> _To do_: Starting at the top of the entries below, print each line exactly until the line with "by eapply log_ok_same." has been printed too.

Segment Open

Lemma lg_exec_step n o0 a op w c : lg_inv (S n) o0 a op w -> lg_call_ok c -> simulates n o0 a op (cl_cursor w) c (lg_exec c w).
Proof.
  intros Hi Hc. destruct c as [| |rec| | |sz| |]; cbn [lg_exec].
  - destruct Hi as (nx & o & Hh & Hl & Hk' & Hcu & Hop). pose proof (log_open_spec CLOG_K root epoch cap Hmax Hsteady Hepoch Hcap (S n) nx o a (cl_dev w) Hh Hl) as Hw. unfold wp in Hw.
    destruct (logring_open _ _ _ _) as [r d]. destruct Hw as (o' & Hk2 & Hh2 & Hl2 & Hr). apply (holds_le (S n) n) in Hh2; [|lia]. assert (kept o0 o') as Hk3 by by eapply log_kept_trans.
    destruct Hr as [->|(x & Hx & ->)].
    + exists (reopened a), true, (cl_cursor w). cbn. split; [|by split_and!; [..|left]]. exists nx, o'. cbn. split_and!; try done. by eapply log_ok_same.
    + exists a, op, (cl_cursor w). cbn. split; [by exists nx, o'|]. split_and!; try done. right. eauto.
  - destruct Hi as (nx & o & Hh & Hl & Hk' & Hcu & Hop). exists a, false, (cl_cursor w). cbn. destruct (cl_cursor w). split; [|by split_and!]. exists nx, o. cbn. split_and!; try done. eapply holds_le; [|exact Hh]. lia.
  - apply with_log_sim; [done|by intros ->|]. intros nx o s -> Hg. pose proof Hg as (Hh & Hl & _). wp_use (append_spec CLOG_K root epoch cap Hmax Hk Hsteady Hepoch Hcap n nx o a s rec Hg Hc).
    intros r s' (nx' & o' & a' & _ & Hk2 & (Hh' & Hl' & Eh) & Ha). exists nx', o', a'. split_and!; try done; [|by cbn; split_and!; [..|eauto]].
    apply (appends_hist rec a r a' Ha). destruct (al_hist a !! al_nf a) as [[x b]|] eqn:E; [|done]. apply (lo_hist _ _ _ _ _ _ Hl) in E. lia.
  - apply with_cursor_sim; [done|by intros ->|]. intros nx o s -> Hg. pose proof Hg as (Hh & Hl & Eh). unfold wp, logring_seek_oldest, mbnd, mgets, mret. cbn [orb]. rewrite Eh.
    split; [done|]. eexists _, _. split; [done|]. split; [by left|done].
  - apply with_cursor_sim; [done|by intros ->|]. intros nx o s -> Hg. pose proof Hg as (Hh & Hl & Eh). unfold wp, logring_seek_newest, mbnd, mgets, mret. cbn [orb]. rewrite Eh.
    split; [done|]. eexists _, _. split; [done|]. split; [|done]. cbn. pose proof (lo_chain _ _ _ _ _ _ Hl) as Hch. unfold on_flash in Hch. rewrite chain_app in Hch. destruct Hch as [_ Hch].
    unfold last_id. destruct (list.last (al_q a)) as [e|] eqn:El; [right; left|by left]. destruct (chain_in _ _ _ e Hch) as [x E]; [by apply list.last_Some_elem_of|]. cbn. by eexists.
  - apply with_cursor_sim; [done|by intros ->|]. destruct Hi as (_ & _ & _ & _ & _ & Hcu & _). intros nx o s -> Hg. wp_step. wp_use (log_next_spec root epoch cap Hmax (S n) nx o a s (cl_cursor w) sz Hg Hcu).
    intros r s' ([r' cu'] & -> & Hg' & Hst & Hcu'). wp_step. split; [done|]. eexists _, _. split; [done|]. split; [done|]. cbn. split_and!; try done. eauto.
  - apply with_log_sim; [done|by intros ->|]. intros nx o s -> Hg. pose proof Hg as (Hh & Hl & Eh). wp_use (stats_spec root epoch cap (S n) nx o a s Hg). intros r s' [-> ->]. exists nx, o, a. split_and!; try done.
    eapply holds_le; [|exact Hh]. lia.
  - apply with_log_sim; [done|by intros ->|]. intros nx o s -> Hg. wp_use (reset_spec CLOG_K root epoch cap Hmax Hk Hsteady Hepoch Hcap n nx o a s Hg).
    intros r s' (nx' & o' & a' & _ & Hk2 & Hh' & Hl' & Hr & Eh). exists nx', o', a'. split_and!; try done.
    + by rewrite (resets_hist a r a' Hr).
    + destruct r as [[]|]; [|done]. intros _. by apply Eh.
    + cbn. split; [done|]. exists r. split_and!; try done. by destruct r.
Qed.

Segment Closed

> _Written response_:
Lemma lg_exec_step n o0 a op w c : lg_inv (S n) o0 a op w -> lg_call_ok c -> simulates n o0 a op (cl_cursor w) c (lg_exec c w).
Proof.
  intros Hi Hc. destruct c as [| |rec| | |sz| |]; cbn [lg_exec].
  - destruct Hi as (nx & o & Hh & Hl & Hk' & Hcu & Hop). pose proof (log_open_spec CLOG_K root epoch cap Hmax Hsteady Hepoch Hcap (S n) nx o a (cl_dev w) Hh Hl) as Hw. unfold wp in Hw.
    destruct (logring_open _ _ _ _) as [r d]. destruct Hw as (o' & Hk2 & Hh2 & Hl2 & Hr). apply (holds_le (S n) n) in Hh2; [|lia]. assert (kept o0 o') as Hk3 by by eapply log_kept_trans.
    destruct Hr as [->|(x & Hx & ->)].
    + exists (reopened a), true, (cl_cursor w). cbn. split; [|by split_and!; [..|left]]. exists nx, o'. cbn. split_and!; try done. by eapply log_ok_same.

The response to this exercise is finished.